=== WHAT YOU SHOULD DO ===
The entries below are to be duplicated exactly, with nothing left out.
*** MATERIAL SUPPLIED ***
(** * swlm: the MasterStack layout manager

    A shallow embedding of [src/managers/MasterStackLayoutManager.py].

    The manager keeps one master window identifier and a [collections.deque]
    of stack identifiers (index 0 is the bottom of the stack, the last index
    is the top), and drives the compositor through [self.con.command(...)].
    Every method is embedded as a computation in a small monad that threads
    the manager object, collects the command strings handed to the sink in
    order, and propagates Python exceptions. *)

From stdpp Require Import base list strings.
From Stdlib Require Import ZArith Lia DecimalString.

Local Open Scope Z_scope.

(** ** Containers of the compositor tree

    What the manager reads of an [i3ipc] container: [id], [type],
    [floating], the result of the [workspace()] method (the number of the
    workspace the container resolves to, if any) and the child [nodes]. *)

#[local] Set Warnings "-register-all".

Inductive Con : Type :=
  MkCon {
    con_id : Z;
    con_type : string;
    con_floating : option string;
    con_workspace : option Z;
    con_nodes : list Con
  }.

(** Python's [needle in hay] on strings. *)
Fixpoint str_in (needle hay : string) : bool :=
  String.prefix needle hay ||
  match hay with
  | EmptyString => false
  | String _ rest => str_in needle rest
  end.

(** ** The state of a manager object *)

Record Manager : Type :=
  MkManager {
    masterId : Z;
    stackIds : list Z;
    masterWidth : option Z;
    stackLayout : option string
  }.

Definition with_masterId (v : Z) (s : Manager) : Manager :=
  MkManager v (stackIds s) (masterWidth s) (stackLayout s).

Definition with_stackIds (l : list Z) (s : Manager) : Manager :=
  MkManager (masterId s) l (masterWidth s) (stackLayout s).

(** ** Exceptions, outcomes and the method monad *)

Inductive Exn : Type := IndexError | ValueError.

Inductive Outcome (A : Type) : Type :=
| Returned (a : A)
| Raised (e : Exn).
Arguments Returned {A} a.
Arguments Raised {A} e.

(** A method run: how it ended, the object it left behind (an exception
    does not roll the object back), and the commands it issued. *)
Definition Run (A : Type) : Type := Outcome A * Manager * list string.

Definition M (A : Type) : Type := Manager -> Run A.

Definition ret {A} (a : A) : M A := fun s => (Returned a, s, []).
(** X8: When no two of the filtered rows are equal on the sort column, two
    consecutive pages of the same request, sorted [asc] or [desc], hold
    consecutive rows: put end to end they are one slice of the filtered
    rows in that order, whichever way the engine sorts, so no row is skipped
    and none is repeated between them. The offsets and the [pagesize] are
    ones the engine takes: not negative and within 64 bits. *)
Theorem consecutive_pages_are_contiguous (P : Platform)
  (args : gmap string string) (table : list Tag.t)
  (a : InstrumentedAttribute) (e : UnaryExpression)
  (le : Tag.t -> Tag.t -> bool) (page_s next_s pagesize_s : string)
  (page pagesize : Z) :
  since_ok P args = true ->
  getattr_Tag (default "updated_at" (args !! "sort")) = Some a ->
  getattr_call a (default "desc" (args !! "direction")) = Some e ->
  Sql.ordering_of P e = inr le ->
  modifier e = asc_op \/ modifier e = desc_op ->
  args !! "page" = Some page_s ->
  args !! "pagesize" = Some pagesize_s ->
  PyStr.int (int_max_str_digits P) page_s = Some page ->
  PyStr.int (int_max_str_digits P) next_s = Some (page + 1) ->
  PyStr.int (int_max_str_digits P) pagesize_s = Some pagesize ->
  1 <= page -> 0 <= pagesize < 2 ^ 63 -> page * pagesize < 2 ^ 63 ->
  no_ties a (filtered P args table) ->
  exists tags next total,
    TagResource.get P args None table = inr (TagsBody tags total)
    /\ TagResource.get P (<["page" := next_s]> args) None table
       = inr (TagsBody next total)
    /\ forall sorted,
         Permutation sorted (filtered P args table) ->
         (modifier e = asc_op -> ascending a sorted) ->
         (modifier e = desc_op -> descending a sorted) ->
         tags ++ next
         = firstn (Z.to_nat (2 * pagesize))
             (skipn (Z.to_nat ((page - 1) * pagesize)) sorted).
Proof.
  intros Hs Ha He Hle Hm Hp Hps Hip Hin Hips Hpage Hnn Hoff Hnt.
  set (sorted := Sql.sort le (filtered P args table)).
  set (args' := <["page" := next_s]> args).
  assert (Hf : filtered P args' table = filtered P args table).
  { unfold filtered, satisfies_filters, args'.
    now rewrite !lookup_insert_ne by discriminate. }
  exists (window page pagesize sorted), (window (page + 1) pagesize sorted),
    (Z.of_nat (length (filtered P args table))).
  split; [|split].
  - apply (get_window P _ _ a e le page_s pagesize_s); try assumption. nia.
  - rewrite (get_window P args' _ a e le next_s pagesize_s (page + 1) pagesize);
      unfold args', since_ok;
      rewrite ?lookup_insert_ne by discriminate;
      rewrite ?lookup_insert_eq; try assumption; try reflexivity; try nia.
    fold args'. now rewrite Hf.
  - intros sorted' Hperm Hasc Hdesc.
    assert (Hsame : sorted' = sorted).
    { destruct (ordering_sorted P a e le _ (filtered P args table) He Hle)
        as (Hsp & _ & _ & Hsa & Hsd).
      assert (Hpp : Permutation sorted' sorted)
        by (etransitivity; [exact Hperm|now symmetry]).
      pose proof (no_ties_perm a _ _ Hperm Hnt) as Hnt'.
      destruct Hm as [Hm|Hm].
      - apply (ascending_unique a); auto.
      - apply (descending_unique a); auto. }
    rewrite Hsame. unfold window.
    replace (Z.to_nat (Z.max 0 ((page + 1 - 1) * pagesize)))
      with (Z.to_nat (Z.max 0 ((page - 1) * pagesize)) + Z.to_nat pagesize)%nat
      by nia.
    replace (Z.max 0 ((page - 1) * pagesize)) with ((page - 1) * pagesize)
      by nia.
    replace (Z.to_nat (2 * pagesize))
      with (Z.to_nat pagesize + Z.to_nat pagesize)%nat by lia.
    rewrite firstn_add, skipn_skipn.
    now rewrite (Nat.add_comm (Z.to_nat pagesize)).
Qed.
*** End of MATERIAL SUPPLIED ***
=== TASK SOLUTION ===
(** * swlm: the MasterStack layout manager

    A shallow embedding of [src/managers/MasterStackLayoutManager.py].

    The manager keeps one master window identifier and a [collections.deque]
    of stack identifiers (index 0 is the bottom of the stack, the last index
    is the top), and drives the compositor through [self.con.command(...)].
    Every method is embedded as a computation in a small monad that threads
    the manager object, collects the command strings handed to the sink in
    order, and propagates Python exceptions. *)

From stdpp Require Import base list strings.
From Stdlib Require Import ZArith Lia DecimalString.

Local Open Scope Z_scope.

(** ** Containers of the compositor tree

    What the manager reads of an [i3ipc] container: [id], [type],
    [floating], the result of the [workspace()] method (the number of the
    workspace the container resolves to, if any) and the child [nodes]. *)

#[local] Set Warnings "-register-all".

Inductive Con : Type :=
  MkCon {
    con_id : Z;
    con_type : string;
    con_floating : option string;
    con_workspace : option Z;
    con_nodes : list Con
  }.

(** Python's [needle in hay] on strings. *)
Fixpoint str_in (needle hay : string) : bool :=
  String.prefix needle hay ||
  match hay with
  | EmptyString => false
  | String _ rest => str_in needle rest
  end.

(** ** The state of a manager object *)

Record Manager : Type :=
  MkManager {
    masterId : Z;
    stackIds : list Z;
    masterWidth : option Z;
    stackLayout : option string
  }.

Definition with_masterId (v : Z) (s : Manager) : Manager :=
  MkManager v (stackIds s) (masterWidth s) (stackLayout s).

Definition with_stackIds (l : list Z) (s : Manager) : Manager :=
  MkManager (masterId s) l (masterWidth s) (stackLayout s).

(** ** Exceptions, outcomes and the method monad *)

Inductive Exn : Type := IndexError | ValueError.

Inductive Outcome (A : Type) : Type :=
| Returned (a : A)
| Raised (e : Exn).
Arguments Returned {A} a.
Arguments Raised {A} e.

(** A method run: how it ended, the object it left behind (an exception
    does not roll the object back), and the commands it issued. *)
Definition Run (A : Type) : Type := Outcome A * Manager * list string.

Definition M (A : Type) : Type := Manager -> Run A.

Definition ret {A} (a : A) : M A := fun s => (Returned a, s, []).
(** X8: When no two of the filtered rows are equal on the sort column, two
    consecutive pages of the same request, sorted [asc] or [desc], hold
    consecutive rows: put end to end they are one slice of the filtered
    rows in that order, whichever way the engine sorts, so no row is skipped
    and none is repeated between them. The offsets and the [pagesize] are
    ones the engine takes: not negative and within 64 bits. *)
Theorem consecutive_pages_are_contiguous (P : Platform)
  (args : gmap string string) (table : list Tag.t)
  (a : InstrumentedAttribute) (e : UnaryExpression)
  (le : Tag.t -> Tag.t -> bool) (page_s next_s pagesize_s : string)
  (page pagesize : Z) :
  since_ok P args = true ->
  getattr_Tag (default "updated_at" (args !! "sort")) = Some a ->
  getattr_call a (default "desc" (args !! "direction")) = Some e ->
  Sql.ordering_of P e = inr le ->
  modifier e = asc_op \/ modifier e = desc_op ->
  args !! "page" = Some page_s ->
  args !! "pagesize" = Some pagesize_s ->
  PyStr.int (int_max_str_digits P) page_s = Some page ->
  PyStr.int (int_max_str_digits P) next_s = Some (page + 1) ->
  PyStr.int (int_max_str_digits P) pagesize_s = Some pagesize ->
  1 <= page -> 0 <= pagesize < 2 ^ 63 -> page * pagesize < 2 ^ 63 ->
  no_ties a (filtered P args table) ->
  exists tags next total,
    TagResource.get P args None table = inr (TagsBody tags total)
    /\ TagResource.get P (<["page" := next_s]> args) None table
       = inr (TagsBody next total)
    /\ forall sorted,
         Permutation sorted (filtered P args table) ->
         (modifier e = asc_op -> ascending a sorted) ->
         (modifier e = desc_op -> descending a sorted) ->
         tags ++ next
         = firstn (Z.to_nat (2 * pagesize))
             (skipn (Z.to_nat ((page - 1) * pagesize)) sorted).
Proof.
  intros Hs Ha He Hle Hm Hp Hps Hip Hin Hips Hpage Hnn Hoff Hnt.
  set (sorted := Sql.sort le (filtered P args table)).
  set (args' := <["page" := next_s]> args).
  assert (Hf : filtered P args' table = filtered P args table).
  { unfold filtered, satisfies_filters, args'.
    now rewrite !lookup_insert_ne by discriminate. }
  exists (window page pagesize sorted), (window (page + 1) pagesize sorted),
    (Z.of_nat (length (filtered P args table))).
  split; [|split].
  - apply (get_window P _ _ a e le page_s pagesize_s); try assumption. nia.
  - rewrite (get_window P args' _ a e le next_s pagesize_s (page + 1) pagesize);
      unfold args', since_ok;
      rewrite ?lookup_insert_ne by discriminate;
      rewrite ?lookup_insert_eq; try assumption; try reflexivity; try nia.
    fold args'. now rewrite Hf.
  - intros sorted' Hperm Hasc Hdesc.
    assert (Hsame : sorted' = sorted).
    { destruct (ordering_sorted P a e le _ (filtered P args table) He Hle)
        as (Hsp & _ & _ & Hsa & Hsd).
      assert (Hpp : Permutation sorted' sorted)
        by (etransitivity; [exact Hperm|now symmetry]).
      pose proof (no_ties_perm a _ _ Hperm Hnt) as Hnt'.
      destruct Hm as [Hm|Hm].
      - apply (ascending_unique a); auto.
      - apply (descending_unique a); auto. }
    rewrite Hsame. unfold window.
    replace (Z.to_nat (Z.max 0 ((page + 1 - 1) * pagesize)))
      with (Z.to_nat (Z.max 0 ((page - 1) * pagesize)) + Z.to_nat pagesize)%nat
      by nia.
    replace (Z.max 0 ((page - 1) * pagesize)) with ((page - 1) * pagesize)
      by nia.
    replace (Z.to_nat (2 * pagesize))
      with (Z.to_nat pagesize + Z.to_nat pagesize)%nat by lia.
    rewrite firstn_add, skipn_skipn.
    now rewrite (Nat.add_comm (Z.to_nat pagesize)).
Qed.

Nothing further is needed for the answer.